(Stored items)
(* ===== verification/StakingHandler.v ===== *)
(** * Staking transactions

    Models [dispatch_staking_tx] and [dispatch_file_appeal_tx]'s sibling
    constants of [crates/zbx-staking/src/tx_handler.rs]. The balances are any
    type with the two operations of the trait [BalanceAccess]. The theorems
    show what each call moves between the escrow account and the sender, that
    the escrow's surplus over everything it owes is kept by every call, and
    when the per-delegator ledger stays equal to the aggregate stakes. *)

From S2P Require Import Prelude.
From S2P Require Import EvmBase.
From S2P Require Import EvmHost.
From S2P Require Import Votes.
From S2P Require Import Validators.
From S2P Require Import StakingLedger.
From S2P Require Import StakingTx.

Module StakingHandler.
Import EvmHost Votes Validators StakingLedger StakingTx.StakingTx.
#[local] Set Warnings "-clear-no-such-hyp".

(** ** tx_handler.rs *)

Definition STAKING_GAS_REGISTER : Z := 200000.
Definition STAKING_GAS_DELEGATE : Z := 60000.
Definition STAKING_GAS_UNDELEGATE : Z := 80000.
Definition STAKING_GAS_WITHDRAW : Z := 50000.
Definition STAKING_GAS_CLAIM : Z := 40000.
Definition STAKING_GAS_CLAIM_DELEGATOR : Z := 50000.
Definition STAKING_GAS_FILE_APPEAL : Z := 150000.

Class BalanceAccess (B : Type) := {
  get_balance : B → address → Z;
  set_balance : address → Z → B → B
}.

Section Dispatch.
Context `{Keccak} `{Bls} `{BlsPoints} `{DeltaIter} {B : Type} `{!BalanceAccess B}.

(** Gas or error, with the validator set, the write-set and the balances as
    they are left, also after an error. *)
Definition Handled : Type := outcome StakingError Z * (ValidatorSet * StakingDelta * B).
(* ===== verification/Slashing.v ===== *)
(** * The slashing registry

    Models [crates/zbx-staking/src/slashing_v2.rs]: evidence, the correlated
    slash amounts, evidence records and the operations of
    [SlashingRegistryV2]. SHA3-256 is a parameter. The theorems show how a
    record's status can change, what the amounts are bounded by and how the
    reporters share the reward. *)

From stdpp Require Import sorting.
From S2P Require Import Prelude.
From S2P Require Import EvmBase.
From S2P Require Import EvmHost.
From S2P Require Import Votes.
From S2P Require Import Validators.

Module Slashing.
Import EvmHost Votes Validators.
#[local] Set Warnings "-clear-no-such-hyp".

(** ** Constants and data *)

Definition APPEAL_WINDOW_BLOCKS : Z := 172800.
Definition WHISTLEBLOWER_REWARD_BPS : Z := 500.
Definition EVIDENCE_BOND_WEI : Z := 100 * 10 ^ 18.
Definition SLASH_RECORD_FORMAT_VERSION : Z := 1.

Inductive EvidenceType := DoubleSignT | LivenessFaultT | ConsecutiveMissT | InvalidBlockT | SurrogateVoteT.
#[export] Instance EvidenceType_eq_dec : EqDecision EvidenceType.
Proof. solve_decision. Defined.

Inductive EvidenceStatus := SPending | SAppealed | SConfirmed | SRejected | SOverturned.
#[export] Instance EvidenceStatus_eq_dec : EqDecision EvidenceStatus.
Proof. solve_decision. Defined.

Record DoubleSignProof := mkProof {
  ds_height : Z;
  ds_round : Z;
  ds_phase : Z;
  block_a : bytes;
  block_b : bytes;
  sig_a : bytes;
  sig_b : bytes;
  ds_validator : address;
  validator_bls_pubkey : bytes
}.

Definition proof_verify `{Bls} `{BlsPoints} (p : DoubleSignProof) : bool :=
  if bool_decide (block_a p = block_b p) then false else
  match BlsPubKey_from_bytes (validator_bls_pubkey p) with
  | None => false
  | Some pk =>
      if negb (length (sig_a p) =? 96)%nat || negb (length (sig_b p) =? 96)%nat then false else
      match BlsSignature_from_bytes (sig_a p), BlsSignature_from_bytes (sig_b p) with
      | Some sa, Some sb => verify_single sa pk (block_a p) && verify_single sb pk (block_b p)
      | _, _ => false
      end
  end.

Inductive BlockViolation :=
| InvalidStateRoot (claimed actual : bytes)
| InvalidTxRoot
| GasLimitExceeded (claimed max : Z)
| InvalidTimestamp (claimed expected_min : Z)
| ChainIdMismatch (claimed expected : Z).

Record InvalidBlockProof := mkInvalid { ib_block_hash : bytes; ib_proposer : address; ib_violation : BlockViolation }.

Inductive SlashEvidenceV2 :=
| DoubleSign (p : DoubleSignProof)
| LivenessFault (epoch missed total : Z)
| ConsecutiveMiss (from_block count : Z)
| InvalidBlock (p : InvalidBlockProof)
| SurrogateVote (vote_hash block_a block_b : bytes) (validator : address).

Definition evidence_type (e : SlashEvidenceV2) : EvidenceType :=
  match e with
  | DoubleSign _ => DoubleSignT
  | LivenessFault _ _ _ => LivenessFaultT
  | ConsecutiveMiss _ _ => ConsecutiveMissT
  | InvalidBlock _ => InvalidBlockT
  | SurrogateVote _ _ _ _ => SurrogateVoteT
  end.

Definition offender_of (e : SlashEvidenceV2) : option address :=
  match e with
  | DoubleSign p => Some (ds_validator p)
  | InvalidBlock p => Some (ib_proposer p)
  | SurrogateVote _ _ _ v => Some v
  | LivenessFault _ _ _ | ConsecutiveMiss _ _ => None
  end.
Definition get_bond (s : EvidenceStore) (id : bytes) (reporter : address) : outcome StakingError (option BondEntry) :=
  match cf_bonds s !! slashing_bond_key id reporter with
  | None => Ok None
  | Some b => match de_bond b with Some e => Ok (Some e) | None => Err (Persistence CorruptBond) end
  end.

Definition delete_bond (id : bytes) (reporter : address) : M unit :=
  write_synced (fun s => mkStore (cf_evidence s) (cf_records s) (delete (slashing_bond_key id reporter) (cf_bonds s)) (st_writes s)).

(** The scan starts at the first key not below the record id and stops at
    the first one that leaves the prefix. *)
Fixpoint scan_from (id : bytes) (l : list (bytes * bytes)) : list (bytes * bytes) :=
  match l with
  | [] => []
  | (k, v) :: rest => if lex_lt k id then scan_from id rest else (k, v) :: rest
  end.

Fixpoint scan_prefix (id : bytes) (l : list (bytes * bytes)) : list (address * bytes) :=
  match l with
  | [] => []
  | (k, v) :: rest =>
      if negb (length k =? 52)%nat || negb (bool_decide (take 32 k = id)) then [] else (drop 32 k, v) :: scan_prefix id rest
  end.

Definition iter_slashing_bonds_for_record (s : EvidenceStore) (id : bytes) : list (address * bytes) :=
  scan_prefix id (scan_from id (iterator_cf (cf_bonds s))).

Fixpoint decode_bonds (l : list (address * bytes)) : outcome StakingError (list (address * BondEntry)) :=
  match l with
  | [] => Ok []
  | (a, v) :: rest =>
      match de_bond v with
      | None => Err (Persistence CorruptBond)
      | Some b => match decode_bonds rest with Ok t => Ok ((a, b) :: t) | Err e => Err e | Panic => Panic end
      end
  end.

WORK TO BE COMPLETED
Set down the records again without altering a word.

ANSWER FOR THIS EXERCISE
(* ===== verification/StakingHandler.v ===== *)
(** * Staking transactions

    Models [dispatch_staking_tx] and [dispatch_file_appeal_tx]'s sibling
    constants of [crates/zbx-staking/src/tx_handler.rs]. The balances are any
    type with the two operations of the trait [BalanceAccess]. The theorems
    show what each call moves between the escrow account and the sender, that
    the escrow's surplus over everything it owes is kept by every call, and
    when the per-delegator ledger stays equal to the aggregate stakes. *)

From S2P Require Import Prelude.
From S2P Require Import EvmBase.
From S2P Require Import EvmHost.
From S2P Require Import Votes.
From S2P Require Import Validators.
From S2P Require Import StakingLedger.
From S2P Require Import StakingTx.

Module StakingHandler.
Import EvmHost Votes Validators StakingLedger StakingTx.StakingTx.
#[local] Set Warnings "-clear-no-such-hyp".

(** ** tx_handler.rs *)

Definition STAKING_GAS_REGISTER : Z := 200000.
Definition STAKING_GAS_DELEGATE : Z := 60000.
Definition STAKING_GAS_UNDELEGATE : Z := 80000.
Definition STAKING_GAS_WITHDRAW : Z := 50000.
Definition STAKING_GAS_CLAIM : Z := 40000.
Definition STAKING_GAS_CLAIM_DELEGATOR : Z := 50000.
Definition STAKING_GAS_FILE_APPEAL : Z := 150000.

Class BalanceAccess (B : Type) := {
  get_balance : B → address → Z;
  set_balance : address → Z → B → B
}.

Section Dispatch.
Context `{Keccak} `{Bls} `{BlsPoints} `{DeltaIter} {B : Type} `{!BalanceAccess B}.

(** Gas or error, with the validator set, the write-set and the balances as
    they are left, also after an error. *)
Definition Handled : Type := outcome StakingError Z * (ValidatorSet * StakingDelta * B).
(* ===== verification/Slashing.v ===== *)
(** * The slashing registry

    Models [crates/zbx-staking/src/slashing_v2.rs]: evidence, the correlated
    slash amounts, evidence records and the operations of
    [SlashingRegistryV2]. SHA3-256 is a parameter. The theorems show how a
    record's status can change, what the amounts are bounded by and how the
    reporters share the reward. *)

From stdpp Require Import sorting.
From S2P Require Import Prelude.
From S2P Require Import EvmBase.
From S2P Require Import EvmHost.
From S2P Require Import Votes.
From S2P Require Import Validators.

Module Slashing.
Import EvmHost Votes Validators.
#[local] Set Warnings "-clear-no-such-hyp".

(** ** Constants and data *)

Definition APPEAL_WINDOW_BLOCKS : Z := 172800.
Definition WHISTLEBLOWER_REWARD_BPS : Z := 500.
Definition EVIDENCE_BOND_WEI : Z := 100 * 10 ^ 18.
Definition SLASH_RECORD_FORMAT_VERSION : Z := 1.

Inductive EvidenceType := DoubleSignT | LivenessFaultT | ConsecutiveMissT | InvalidBlockT | SurrogateVoteT.
#[export] Instance EvidenceType_eq_dec : EqDecision EvidenceType.
Proof. solve_decision. Defined.

Inductive EvidenceStatus := SPending | SAppealed | SConfirmed | SRejected | SOverturned.
#[export] Instance EvidenceStatus_eq_dec : EqDecision EvidenceStatus.
Proof. solve_decision. Defined.

Record DoubleSignProof := mkProof {
  ds_height : Z;
  ds_round : Z;
  ds_phase : Z;
  block_a : bytes;
  block_b : bytes;
  sig_a : bytes;
  sig_b : bytes;
  ds_validator : address;
  validator_bls_pubkey : bytes
}.

Definition proof_verify `{Bls} `{BlsPoints} (p : DoubleSignProof) : bool :=
  if bool_decide (block_a p = block_b p) then false else
  match BlsPubKey_from_bytes (validator_bls_pubkey p) with
  | None => false
  | Some pk =>
      if negb (length (sig_a p) =? 96)%nat || negb (length (sig_b p) =? 96)%nat then false else
      match BlsSignature_from_bytes (sig_a p), BlsSignature_from_bytes (sig_b p) with
      | Some sa, Some sb => verify_single sa pk (block_a p) && verify_single sb pk (block_b p)
      | _, _ => false
      end
  end.

Inductive BlockViolation :=
| InvalidStateRoot (claimed actual : bytes)
| InvalidTxRoot
| GasLimitExceeded (claimed max : Z)
| InvalidTimestamp (claimed expected_min : Z)
| ChainIdMismatch (claimed expected : Z).

Record InvalidBlockProof := mkInvalid { ib_block_hash : bytes; ib_proposer : address; ib_violation : BlockViolation }.

Inductive SlashEvidenceV2 :=
| DoubleSign (p : DoubleSignProof)
| LivenessFault (epoch missed total : Z)
| ConsecutiveMiss (from_block count : Z)
| InvalidBlock (p : InvalidBlockProof)
| SurrogateVote (vote_hash block_a block_b : bytes) (validator : address).

Definition evidence_type (e : SlashEvidenceV2) : EvidenceType :=
  match e with
  | DoubleSign _ => DoubleSignT
  | LivenessFault _ _ _ => LivenessFaultT
  | ConsecutiveMiss _ _ => ConsecutiveMissT
  | InvalidBlock _ => InvalidBlockT
  | SurrogateVote _ _ _ _ => SurrogateVoteT
  end.

Definition offender_of (e : SlashEvidenceV2) : option address :=
  match e with
  | DoubleSign p => Some (ds_validator p)
  | InvalidBlock p => Some (ib_proposer p)
  | SurrogateVote _ _ _ v => Some v
  | LivenessFault _ _ _ | ConsecutiveMiss _ _ => None
  end.
Definition get_bond (s : EvidenceStore) (id : bytes) (reporter : address) : outcome StakingError (option BondEntry) :=
  match cf_bonds s !! slashing_bond_key id reporter with
  | None => Ok None
  | Some b => match de_bond b with Some e => Ok (Some e) | None => Err (Persistence CorruptBond) end
  end.

Definition delete_bond (id : bytes) (reporter : address) : M unit :=
  write_synced (fun s => mkStore (cf_evidence s) (cf_records s) (delete (slashing_bond_key id reporter) (cf_bonds s)) (st_writes s)).

(** The scan starts at the first key not below the record id and stops at
    the first one that leaves the prefix. *)
Fixpoint scan_from (id : bytes) (l : list (bytes * bytes)) : list (bytes * bytes) :=
  match l with
  | [] => []
  | (k, v) :: rest => if lex_lt k id then scan_from id rest else (k, v) :: rest
  end.

Fixpoint scan_prefix (id : bytes) (l : list (bytes * bytes)) : list (address * bytes) :=
  match l with
  | [] => []
  | (k, v) :: rest =>
      if negb (length k =? 52)%nat || negb (bool_decide (take 32 k = id)) then [] else (drop 32 k, v) :: scan_prefix id rest
  end.

Definition iter_slashing_bonds_for_record (s : EvidenceStore) (id : bytes) : list (address * bytes) :=
  scan_prefix id (scan_from id (iterator_cf (cf_bonds s))).

Fixpoint decode_bonds (l : list (address * bytes)) : outcome StakingError (list (address * BondEntry)) :=
  match l with
  | [] => Ok []
  | (a, v) :: rest =>
      match de_bond v with
      | None => Err (Persistence CorruptBond)
      | Some b => match decode_bonds rest with Ok t => Ok ((a, b) :: t) | Err e => Err e | Panic => Panic end
      end
  end.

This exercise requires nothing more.